The Marian sanctuary in the Italian city of Loreto was developed after the Holy Land was conquered by Muslims late in the 13th century. According to legend, the original house of Mary was moved from Nazareth to Europe by Angels. Chapels modelled on the Santa Casa in Loreto became very popular in Catholic countries in the latter half of the 17th and 18th centuries, and one of the Polish promoters was Jakub Sobieski, the father of King John III Sobieski, the vanquisher of the Turks in the Battle of Vienna. The Loreto House that can be seen in Kraków was built in 1712–19 by the Capuchin Church. The central place in the chapel, surrounded by a gallery, is taken by a figure of Our Lady of Loreto. The sculpture standing on the altar is sometimes hidden by a 19th-century painting with her depiction. The beautiful Tabernacle is a remnant of the former bureau of John III Sobieski, which the king presented to the Capuchins. After the morning mass on the first Saturday of the month, members of the Loreto Family of the Rosary meet here for a joint prayer. Adjacent to the gallery is another chapel with a miraculous Baroque crucifix.

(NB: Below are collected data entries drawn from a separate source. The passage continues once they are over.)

(* ===== verification/TransVfpRam.v ===== *)
(** * VPUSH and VPOP

    Storing a list of D registers below the stack pointer and loading it
    back, on memory that keeps what is stored. *)
From stdpp Require Import base list.
From S2P Require Import Prelude Double ArmTable State CpuState Errors OpHelper CpuMode Sys V7m Dsp Softfloat Vfp Tcg TransGen TransArm.
From S2P Require Import TransThumb2 TransThumb TransUser TransConfined TransDp TransRam TransVfp.
Open Scope Z_scope.

(** Double-word accesses as two words. *)
Class Ram64 `{RA : Ram} := {
  ram_ld64 a i c b : in_ram a = true -> in_ram (a + 4) = true -> 0 <= a -> a + 4 < 2 ^ 32 -> a mod 4 = 0 ->
    bus_ld MO_64 a i (c, b) = (Some (ram_word b a + 2 ^ 32 * ram_word b (a + 4)), (c, b));
  ram_st64 a v i c b : in_ram a = true -> in_ram (a + 4) = true -> 0 <= a -> a + 4 < 2 ^ 32 -> a mod 4 = 0 -> is_u64 v -> exists b',
    bus_st MO_64 a v i (c, b) = (true, (c, b')) /\ ram_word b' a + 2 ^ 32 * ram_word b' (a + 4) = v /\
    forall a', is_u32 a' -> a' mod 4 = 0 -> a' <> a -> a' <> a + 4 -> ram_word b' a' = ram_word b a'
}.

Section VfpRam.
Context {GU : Guest} {RA : Ram} {R64 : Ram64} {SF : Softfloat} {VB : VfpBus} {HO : HostOps}.

Definition dword (b : bus) (a : Z) : Z := ram_word b a + 2 ^ 32 * ram_word b (a + 4).
Definition vreg (c : cpu_st) (i : Z) : Z := nthz (vfp_regs c) i.
Lemma vreg_znth c i : cpu_wf c -> 0 <= i < 32 -> znth (vfp_regs c) i = Some (vreg c i) /\ is_u64 (vreg c i).
Proof.
  intros Hw Hi. destruct (znth_lt (vfp_regs c) i) as [x Hx]; [rewrite (wf_vfp c Hw); lia|].
  assert (E : vreg c i = x). { unfold vreg, nthz. apply znth_Some in Hx as [_ Hx]. apply nth_lookup_Some. exact Hx. }
  rewrite E. split; [exact Hx|exact (Forall_znth _ _ _ _ (wf_vfp64 c Hw) Hx)].
Qed.
Lemma set_vreg_wf c i v : cpu_wf c -> is_u64 v -> cpu_wf (set_vfp_regs (zset (vfp_regs c) i v) c).
Proof. intros [] Hv. split; cbn; try assumption; [rewrite length_zset; assumption|apply Forall_zset; assumption]. Qed.
Lemma vreg_set c i v j : cpu_wf c -> 0 <= i < 32 -> 0 <= j < 32 ->
  vreg (set_vfp_regs (zset (vfp_regs c) i v) c) j = if j =? i then v else vreg c j.
Proof. intros Hw Hi Hj. unfold vreg. cbn [vfp_regs set_vfp_regs]. rewrite nthz_zset by (rewrite (wf_vfp c Hw); lia). reflexivity. Qed.

(** [n] D registers from the aligned address [a], below the top of memory. *)
Definition dblock (a : Z) (n : nat) : Prop :=
  0 <= a /\ a mod 4 = 0 /\ a + 8 * Z.of_nat n < 2 ^ 32 /\ forall k, (k < 2 * n)%nat -> in_ram (a + 4 * Z.of_nat k) = true.
Lemma dblock_head a n : dblock a (S n) -> in_ram a = true /\ in_ram (a + 4) = true.
Proof.
  intros (H0 & Hm & Hb & Hin). split; [specialize (Hin 0%nat ltac:(lia))|specialize (Hin 1%nat ltac:(lia))];
    [rewrite Z.add_0_r in Hin|]; exact Hin.
Qed.
Lemma dblock_tail a n : dblock a (S n) -> add32 a 8 = a + 8 /\ dblock (a + 8) n.
Proof.
  intros (H0 & Hm & Hb & Hin). split; [apply u32_small; unfold is_u32; lia|]. unfold dblock. split_and!; [lia| |lia|].
  - rewrite Z.add_mod, Hm by lia. reflexivity.
  - intros k Hk. replace (a + 8 + 4 * Z.of_nat k) with (a + 4 * Z.of_nat (S (S k))) by lia. apply Hin. lia.
Qed.

Lemma st_reg_run reg a r n : cpu_wf (core r) -> 0 <= reg < 32 -> dblock a (S n) -> exists b',
  vfp_st_reg true reg a r = Done (Go tt, set_rbus b' r) /\ dword b' a = vreg (core r) reg /\
  forall a', is_u32 a' -> a' mod 4 = 0 -> a' <> a -> a' <> a + 4 -> ram_word b' a' = ram_word (rbus r) a'.
Proof.
  intros Hw Hr Hb. destruct (dblock_head _ _ Hb) as [Hi1 Hi2]. destruct Hb as (H0 & Hm & Hb & _). destruct (vreg_znth (core r) reg Hw Hr) as [E Hv].
  destruct (ram_st64 a (vreg (core r) reg) (mem_index (user (dc r))) (core r) (rbus r)) as (b' & Es & W & O); try assumption; [lia|].
  exists b'. split; [|split; [exact W|exact O]].
  unfold vfp_st_reg, gen_mov_F0_vreg, ld_vreg. rewrite (proj2 (Z.ltb_lt reg 32)) by lia. unfold gen_vfp_st, qemu_st, on_core, tbind, bind, gets, arr_get, IS_USER, get_dc, lift, bind, gets, tret, ret.
  rewrite E. cbn. rewrite u64_small by exact Hv. rewrite Es. destruct r; reflexivity.
Qed.
Lemma ld_reg_run reg a r n : cpu_wf (core r) -> 0 <= reg < 32 -> dblock a (S n) ->
  vfp_ld_reg true reg a r = Done (Go tt, set_core (set_vfp_regs (zset (vfp_regs (core r)) reg (dword (rbus r) a)) (core r)) r).
Proof.
  intros Hw Hr Hb. destruct (dblock_head _ _ Hb) as [Hi1 Hi2]. destruct Hb as (H0 & Hm & Hb & _). destruct (vreg_znth (core r) reg Hw Hr) as [E Hv].
  assert (Hd : is_u64 (dword (rbus r) a)).
  { unfold dword, is_u64. pose proof (ram_u32 (rbus r) a). pose proof (ram_u32 (rbus r) (a + 4)). unfold is_u32 in *. lia. }
  unfold vfp_ld_reg, gen_vfp_ld, gen_mov_vreg_F0, st_vreg. rewrite (proj2 (Z.ltb_lt reg 32)) by lia. unfold qemu_ld, on_core, tbind, bind, gets, arr_get, IS_USER, get_dc, lift, bind, gets, tret, ret.
  rewrite ram_ld64 by (assumption || lia). cbn. rewrite E. cbn. fold (dword (rbus r) a). rewrite (u64_small (dword (rbus r) a)) by exact Hd. rewrite u64_small by exact Hd. destruct r; reflexivity.
Qed.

The Loreto House by the Capuchin church is also a place of national remembrance: the epitaphs in the gallery remind us of eminent Polish scientists and military leaders. The plaque mounted in the external wall of the building on the centenary of the Kościuszko Rising commemorates the events of 24 March 1794, when Tadeusz Kościuszko had his sabre blessed. From that time to the outbreak of the First World War, many Capuchins were chaplains accompanying the successive national uprisings to which Poles, devoid of their statehood, resorted. This is where Adam Chmielowski, St Brother Albert, received his Franciscan habit in August 1887.